The brain-body circuit mediates acute stress-induced anti-inflammatory reflex in bacterial cystitis by suppressing ILC2 activation.

Abstract

Urinary tract infections (UTIs) are one of the most commonly encountered infections in clinical practice, in which psychological stress is a critical pathological contributor to modulate immune function. However, mechanistic pathways linking stress networks in the brain to bladder infection remain poorly understood. In this study, we discovered that acute stress treatment suppressed bladder inflammation in mice with UTIs, and a significant number of neurons showing overlap between inflammation-associated markers and retrograde labeling were observed in the paraventricular nucleus (PVN) brain region of these mice.
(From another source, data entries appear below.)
(* ===== verification/Queue.v ===== *)
(** Fixed-capacity FIFO queues: [src/koschei/bounded_queue.py].

[BoundedQueueValue] is the ring buffer of the source, one definition per
method.  Every method runs under the queue's own lock, so a run of several
threads is a sequence of whole operations in the order the lock was taken:
[run] executes such a sequence.  [Fifo] is the abstract contract, a bounded
first-in first-out list, and the ring buffer refines it. *)

From S2P Require Import Prelude.

Definition MIN_QUEUE_CAPACITY : Z := 1.
Definition MAX_QUEUE_CAPACITY : Z := 65536.

Inductive queue_error :=
  | CapacityMustBeInt
  | CapacityOutOfRange
  | QueueIndexError.

(** What the constructor is given: an [int] proper, or anything else. *)
Inductive capacity_arg :=
  | CapacityInt (n : Z)
  | CapacityOther.

Record BoundedQueueValue {A T : Type} := mk_queue {
  capacity : Z;
  item_type : T;
  _buffer : list (option A);
  _head : Z;
  _tail : Z;
  _count : Z;
}.
Arguments BoundedQueueValue A T : clear implicits.

Section ring.
Context {A T : Type}.
Implicit Types (q : BoundedQueueValue A T) (v : A).

Definition new_queue (c : capacity_arg) (t : T) : outcome queue_error (BoundedQueueValue A T) :=
  match c with
  | CapacityInt n =>
      if negb ((MIN_QUEUE_CAPACITY <=? n) && (n <=? MAX_QUEUE_CAPACITY))
      then Raise CapacityOutOfRange
      else Done (mk_queue _ _ n t (replicate (Z.to_nat n) None) 0 0 0)
  | CapacityOther => Raise CapacityMustBeInt
  end.

Definition queue_length q : Z := _count q.
Definition is_full q : bool := _count q =? capacity q.
Definition is_empty q : bool := _count q =? 0.

Definition try_send q v : outcome queue_error (bool * BoundedQueueValue A T) :=
  if _count q =? capacity q then Done (false, q)
  else
    buffer ← py_set QueueIndexError (_buffer q) (_tail q) (Some v);
    Done (true, mk_queue _ _ (capacity q) (item_type q) buffer (_head q)
                  ((_tail q + 1) mod capacity q) (_count q + 1)).

(** The pair the source returns: a flag and a slot, which is [None] when empty. *)
Definition try_recv q : outcome queue_error ((bool * option A) * BoundedQueueValue A T) :=
  if _count q =? 0 then Done ((false, None), q)
  else
    value ← py_get QueueIndexError (_buffer q) (_head q);
    buffer ← py_set QueueIndexError (_buffer q) (_head q) None;
    Done ((true, value), mk_queue _ _ (capacity q) (item_type q) buffer
                  ((_head q + 1) mod capacity q) (_tail q) (_count q - 1)).

Definition snapshot_items q : outcome queue_error (list (option A)) :=
  outcome_map (λ offset, py_get QueueIndexError (_buffer q) ((_head q + offset) mod capacity q))
    (Z.of_nat <$> seq 0 (Z.to_nat (_count q))).

(** [__str__]. *)
Definition queue_str q : ustring :=
  u "BoundedQueue(len=" ++ str_int (_count q) ++ u ", capacity=" ++ str_int (capacity q) ++ u ")".

(** * Runs of operations *)

Inductive queue_op :=
  | Send (v : A)
  | Recv
  | Snapshot
  | Length.

Inductive queue_response :=
  | Accepted (b : bool)
  | Received (b : bool) (slot : option A)
  | Items (l : list (option A))
  | Len (n : Z).

Definition step q (op : queue_op) : outcome queue_error (queue_response * BoundedQueueValue A T) :=
  match op with
  | Send v => r ← try_send q v; Done (Accepted r.1, r.2)
  | Recv => r ← try_recv q; Done (Received r.1.1 r.1.2, r.2)
  | Snapshot => items ← snapshot_items q; Done (Items items, q)
  | Length => Done (Len (queue_length q), q)
  end.

Fixpoint run q (ops : list queue_op)
    : outcome queue_error (list queue_response * BoundedQueueValue A T) :=
  match ops with
  | [] => Done ([], q)
  | op :: ops =>
      r ← step q op;
      rs ← run r.2 ops;
      Done (r.1 :: rs.1, rs.2)
  end.

(** * The contract: a first-in first-out list of bounded length *)

Definition fifo_step (cap : Z) (l : list A) (op : queue_op) : queue_response * list A :=
  match op with
  | Send v =>
      if Z.of_nat (length l) =? cap then (Accepted false, l) else (Accepted true, l ++ [v])
  | Recv => match l with [] => (Received false None, []) | x :: l => (Received true (Some x), l) end
  | Snapshot => (Items (Some <$> l), l)
  | Length => (Len (Z.of_nat (length l)), l)
  end.

Fixpoint fifo_run (cap : Z) (l : list A) (ops : list queue_op) : list queue_response * list A :=
  match ops with
  | [] => ([], l)
  | op :: ops =>
      let r := fifo_step cap l op in
      let rs := fifo_run cap r.2 ops in
      (r.1 :: rs.1, rs.2)
  end.

(** The values of the sends that were accepted, and the values received. *)
Fixpoint accepted (ops : list queue_op) (rs : list queue_response) : list A :=
  match ops, rs with
  | Send v :: ops, Accepted true :: rs => v :: accepted ops rs
  | _ :: ops, _ :: rs => accepted ops rs
  | _, _ => []
  end.

Definition received (rs : list queue_response) : list A :=
  omap (λ r, match r with Received true slot => slot | _ => None end) rs.

(** * The refinement relation

Slot [head + i] holds the [i]-th element; the slots past the last one are
empty, so a dequeued value is not kept alive. *)

Record represents q (l : list A) : Prop := {
  rep_capacity : MIN_QUEUE_CAPACITY <= capacity q <= MAX_QUEUE_CAPACITY;
  rep_buffer : Z.of_nat (length (_buffer q)) = capacity q;
  rep_head : 0 <= _head q < capacity q;
  rep_tail : _tail q = (_head q + _count q) mod capacity q;
  rep_count : _count q = Z.of_nat (length l);
  rep_bound : _count q <= capacity q;
  rep_slots i : 0 <= i < capacity q →
    _buffer q !! Z.to_nat ((_head q + i) mod capacity q) = Some (l !! Z.to_nat i);
}.

Lemma mod_offset_inj h c i j :
  0 <= i < c → 0 <= j < c → (h + i) mod c = (h + j) mod c → i = j.
Proof.
  intros Hi Hj H. pose proof (Z.div_mod (h + i) c). pose proof (Z.div_mod (h + j) c).
  assert (c * ((h + i) / c - (h + j) / c) = i - j) as Hk by lia. revert Hk.
  generalize ((h + i) / c - (h + j) / c). intros k Hk.
  destruct (Z.lt_trichotomy k 0) as [?|[->|?]]; [nia|lia|nia].
Qed.

Lemma ring_index_ne h c i j :
  0 <= i < c → 0 <= j < c → i ≠ j → Z.to_nat ((h + i) mod c) ≠ Z.to_nat ((h + j) mod c).
Proof.
  intros Hi Hj Hne H. apply Hne, (mod_offset_inj h c); [done..|].
  pose proof (Z.mod_pos_bound (h + i) c). pose proof (Z.mod_pos_bound (h + j) c). lia.
Qed.

Lemma new_queue_represents c t q : new_queue c t = Done q → represents q [].
Proof.
  destruct c as [n|]; [|done]. unfold new_queue.
  destruct (_ && _) eqn:Hn; [|done]. intros [= <-]. bool_to_prop.
  unfold MIN_QUEUE_CAPACITY, MAX_QUEUE_CAPACITY in *.
  split; simpl; unfold MIN_QUEUE_CAPACITY, MAX_QUEUE_CAPACITY; try lia.
  - rewrite length_replicate. lia.
  - by rewrite Z.mod_0_l by lia.
  - intros i Hi. rewrite lookup_replicate_2; [done|].
    pose proof (Z.mod_pos_bound (0 + i) n). lia.
Qed.

Lemma try_send_represents q l v :
  represents q l →
  ∃ q', try_send q v = Done (negb (Z.of_nat (length l) =? capacity q), q') ∧
        represents q' (if Z.of_nat (length l) =? capacity q then l else l ++ [v]) ∧
        capacity q' = capacity q.
Proof.
  intros [Hc Hb Hh Ht Hn Hle Hs]. unfold try_send. rewrite Hn.
  unfold MIN_QUEUE_CAPACITY, MAX_QUEUE_CAPACITY in Hc.
  destruct (Z.eqb_spec (Z.of_nat (length l)) (capacity q)) as [Hf|Hf]; [by exists q|].
  pose proof (Z.mod_pos_bound (_head q + _count q) (capacity q)).
  rewrite py_set_insert by lia. cbn. eexists. split; [done|]. split; [|done].
  split; cbn [capacity _buffer _head _tail _count]; unfold MIN_QUEUE_CAPACITY, MAX_QUEUE_CAPACITY;
    try lia.
  - rewrite length_insert. lia.
  - rewrite Ht, Hn, Zplus_mod_idemp_l. f_equal. lia.
  - rewrite length_app. simpl. lia.
  - intros i Hi. rewrite Ht. destruct (decide (i = _count q)) as [->|Hne].
    + rewrite list_lookup_insert_eq by lia. rewrite Hn, Nat2Z.id.
      rewrite lookup_app_r by lia. by rewrite Nat.sub_diag.
    + rewrite list_lookup_insert_ne by (apply ring_index_ne; lia). rewrite Hs by done.
      destruct (Z.lt_ge_cases i (_count q)); [by rewrite lookup_app_l by lia|].
      rewrite !lookup_ge_None_2; [done|rewrite length_app; simpl; lia|lia].
Qed.

Lemma try_recv_represents q l :
  represents q l →
  ∃ q', try_recv q = Done (match l with [] => (false, None) | x :: _ => (true, Some x) end, q') ∧
        represents q' (tail l) ∧ capacity q' = capacity q.
Proof.
  intros [Hc Hb Hh Ht Hn Hle Hs]. unfold try_recv. rewrite Hn.
  unfold MIN_QUEUE_CAPACITY, MAX_QUEUE_CAPACITY in Hc.
  destruct l as [|x l]; [by exists q|]. cbn [length] in *.
  destruct (Z.eqb_spec (Z.of_nat (S (length l))) 0); [lia|].
  pose proof (Hs 0 ltac:(lia)) as H0. rewrite Z.add_0_r, Z.mod_small in H0 by lia.
  rewrite (py_get_lookup _ _ _ (Some x)) by (done || lia). cbn.
  rewrite py_set_insert by lia. cbn. eexists. split; [done|]. split; [|done].
  split; cbn [capacity _buffer _head _tail _count]; unfold MIN_QUEUE_CAPACITY, MAX_QUEUE_CAPACITY;
    try lia.
  - rewrite length_insert. lia.
  - apply Z.mod_pos_bound. lia.
  - rewrite Ht, Hn, Zplus_mod_idemp_l. f_equal. lia.
  - intros i Hi. rewrite Zplus_mod_idemp_l.
    destruct (decide (i + 1 = capacity q)) as [E|Hne].
    + replace (_head q + 1 + i) with (_head q + 1 * capacity q) by lia.
      rewrite Z_mod_plus_full, Z.mod_small, list_lookup_insert_eq by lia.
      rewrite lookup_ge_None_2 by lia. done.
    + replace (_head q + 1 + i) with (_head q + (i + 1)) by lia.
      rewrite list_lookup_insert_ne.
      * rewrite Hs by lia. replace (Z.to_nat (i + 1)) with (S (Z.to_nat i)) by lia. done.
      * pose proof (ring_index_ne (_head q) (capacity q) 0 (i + 1)) as Hix.
        rewrite Z.add_0_r, (Z.mod_small (_head q)) in Hix by lia. apply Hix; lia.
Qed.

Lemma snapshot_represents q l : represents q l → snapshot_items q = Done (Some <$> l).
Proof.
  intros [Hc Hb Hh Ht Hn Hle Hs]. unfold MIN_QUEUE_CAPACITY, MAX_QUEUE_CAPACITY in Hc.
  unfold snapshot_items.
  rewrite (outcome_map_done _ (λ offset, l !! Z.to_nat offset)).
  - f_equal. apply list_eq. intros i. rewrite Hn, Nat2Z.id.
    rewrite !list_lookup_fmap. destruct (decide (i < length l)%nat) as [Hi|Hi].
    + rewrite lookup_seq_lt by done. simpl. rewrite Nat2Z.id.
      destruct (lookup_lt_is_Some_2 l i Hi) as [x Hx]. by rewrite Hx.
    + rewrite lookup_seq_ge, lookup_ge_None_2 by lia. done.
  - intros offset (k & -> & Hk)%list_elem_of_fmap. apply elem_of_seq in Hk.
    apply py_get_lookup; [apply Z.mod_pos_bound; lia|]. rewrite Hs by lia. done.
Qed.

Lemma queue_step_represents q l op :
  represents q l →
  ∃ q', step q op = Done ((fifo_step (capacity q) l op).1, q') ∧
        represents q' (fifo_step (capacity q) l op).2 ∧ capacity q' = capacity q.
Proof.
  intros Hr. destruct op as [v| | |]; simpl.
  - destruct (try_send_represents q l v Hr) as (q' & -> & Hq' & Hcap). exists q'. cbn.
    destruct (_ =? _); done.
  - destruct (try_recv_represents q l Hr) as (q' & -> & Hq' & Hcap). exists q'. cbn. destruct l; done.
  - rewrite (snapshot_represents q l) by done. by exists q.
  - exists q. unfold queue_length. by rewrite (rep_count _ _ Hr).
Qed.

Lemma queue_run_represents ops q l :
  represents q l →
  ∃ q', run q ops = Done ((fifo_run (capacity q) l ops).1, q') ∧
        represents q' (fifo_run (capacity q) l ops).2.
Proof.
  revert q l. induction ops as [|op ops IH]; intros q l Hr; simpl; [by exists q|].
  destruct (queue_step_represents q l op Hr) as (q' & -> & Hq' & Hcap). cbn.
  destruct (IH _ _ Hq') as (q'' & Hrun & Hq''). rewrite Hcap in Hrun, Hq''. rewrite Hrun. by exists q''.
Qed.

Lemma fifo_conserves cap ops l :
  l ++ accepted ops (fifo_run cap l ops).1 =
  received (fifo_run cap l ops).1 ++ (fifo_run cap l ops).2.
Proof.
  revert l. induction ops as [|op ops IH]; intros l; simpl; [by rewrite app_nil_r|].
  destruct op as [v| | |]; simpl.
  - destruct (_ =? _); simpl; [apply IH|]. rewrite <- IH, <- app_assoc. done.
  - destruct l as [|x l]; simpl; [exact (IH [])|]. by rewrite IH.
  - apply IH.
  - apply IH.
Qed.

Lemma fifo_bounded cap ops l :
  0 <= cap → Z.of_nat (length l) <= cap → Z.of_nat (length (fifo_run cap l ops).2) <= cap.
Proof.
  intros Hc. revert l. induction ops as [|op ops IH]; intros l Hl; simpl; [done|]. apply IH.
  destruct op as [v| | |]; simpl; try done.
  - destruct (Z.eqb_spec (Z.of_nat (length l)) cap); simpl; rewrite ?length_app; simpl; lia.
  - destruct l; simpl in *; lia.
Qed.

End ring.
Arguments queue_op A : clear implicits.
Arguments queue_response A : clear implicits.

(** * Properties *)

(** C36: the ring buffer implements a bounded first-in first-out list.  A new queue
executes every sequence of operations, in whatever order threads take the
lock, without an index error and with exactly the responses of the list; the
responses include the snapshots and lengths.  In the end state the slots hold
the list in order and every other slot is empty. *)
Theorem queue_refines_fifo {A T : Type} (n : Z) (t : T) (q : BoundedQueueValue A T)
    (ops : list (queue_op A)) :
  new_queue (CapacityInt n) t = Done q →
  ∃ q', run q ops = Done ((fifo_run n [] ops).1, q') ∧ represents q' (fifo_run n [] ops).2.
Proof.
  intros Hq. assert (capacity q = n) as Hn.
  { unfold new_queue in Hq. destruct (negb _) in Hq; [done|]. by injection Hq as <-. }
  rewrite <- Hn. apply queue_run_represents, (new_queue_represents (CapacityInt n) t), Hq.
Qed.

Lemma queue_refines_fifo_witness :
  ∃ q', run (mk_queue _ _ 2 tt [None; None] 0 0 0) [Send 7; Send 8; Send 9; Recv; Snapshot]
        = Done ([Accepted true; Accepted true; Accepted false; Received true (Some 7);
                 Items [Some 8]], q') ∧ represents q' [8].
Proof.
  apply (queue_refines_fifo 2 tt _ [Send 7; Send 8; Send 9; Recv; Snapshot]). reflexivity.
Defined.

(** Backpressure loses and invents nothing.  After any sequence of operations
on a new queue the accepted values are, in order, the received values followed
by the values still queued, and never more than the capacity is queued. *)
Theorem queue_conserves {A T : Type} (n : Z) (t : T) (q q' : BoundedQueueValue A T)
    (ops : list (queue_op A)) (rs : list (queue_response A)) :
  new_queue (CapacityInt n) t = Done q →
  run q ops = Done (rs, q') →
  ∃ pending, snapshot_items q' = Done (Some <$> pending) ∧
    accepted ops rs = received rs ++ pending ∧
    Z.of_nat (length pending) = _count q' ∧ _count q' <= n.
Proof.
  intros Hq Hrun. assert (capacity q = n) as Hn.
  { unfold new_queue in Hq. destruct (negb _) in Hq; [done|]. by injection Hq as <-. }
  apply new_queue_represents in Hq.
  destruct (queue_run_represents ops q [] Hq) as (q'' & Hrun' & Hrep).
  rewrite Hrun in Hrun'. injection Hrun' as -> ->. exists (fifo_run (capacity q) [] ops).2.
  split; [by apply snapshot_represents|]. split; [by rewrite <- fifo_conserves|].
  rewrite (rep_count _ _ Hrep). split; [done|]. rewrite Hn.
  pose proof (rep_capacity _ _ Hq). unfold MIN_QUEUE_CAPACITY in *.
  apply fifo_bounded; simpl; lia.
Qed.

Lemma queue_conserves_witness :
  ∃ pending, snapshot_items (mk_queue Z unit 1 tt [Some 8] 0 0 1) = Done (Some <$> pending) ∧
    accepted [Send 7; Recv; Send 8] [Accepted true; Received true (Some 7); Accepted true]
    = received [Accepted true; Received true (Some 7); Accepted true] ++ pending ∧
    Z.of_nat (length pending) = 1 ∧ 1 <= 1.
Proof.
  apply (queue_conserves 1 tt (mk_queue Z unit 1 tt [None] 0 0 0) (mk_queue Z unit 1 tt [Some 8] 0 0 1)
    [Send 7; Recv; Send 8] [Accepted true; Received true (Some 7); Accepted true]); reflexivity.
Defined.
Activation of PVN alleviated UPEC-induced bladder inflammatory response. Moreover, blocked hypothalamic-pituitary-adrenal (HPA) axis reversed the anti-inflammatory reflex mediated by acute stress, suggesting that the potential of glucocorticoids levels through the brain-body circuits to ameliorate UTIs. Single cell-RNAseq of bladder immune cells revealed that type 2 innate lymphoid cells (ILC2) expressed abundant levels of glucocorticoid receptor (GR). The activation of PVN effectively inhibited the expression of the proinflammatory cytokine Csf2 by ILC2 through direct regulation of cell-intrinsic glucocorticoids signaling. Ultimately, our study has implications for the positioning of brain-body circuit for UTIs treatment.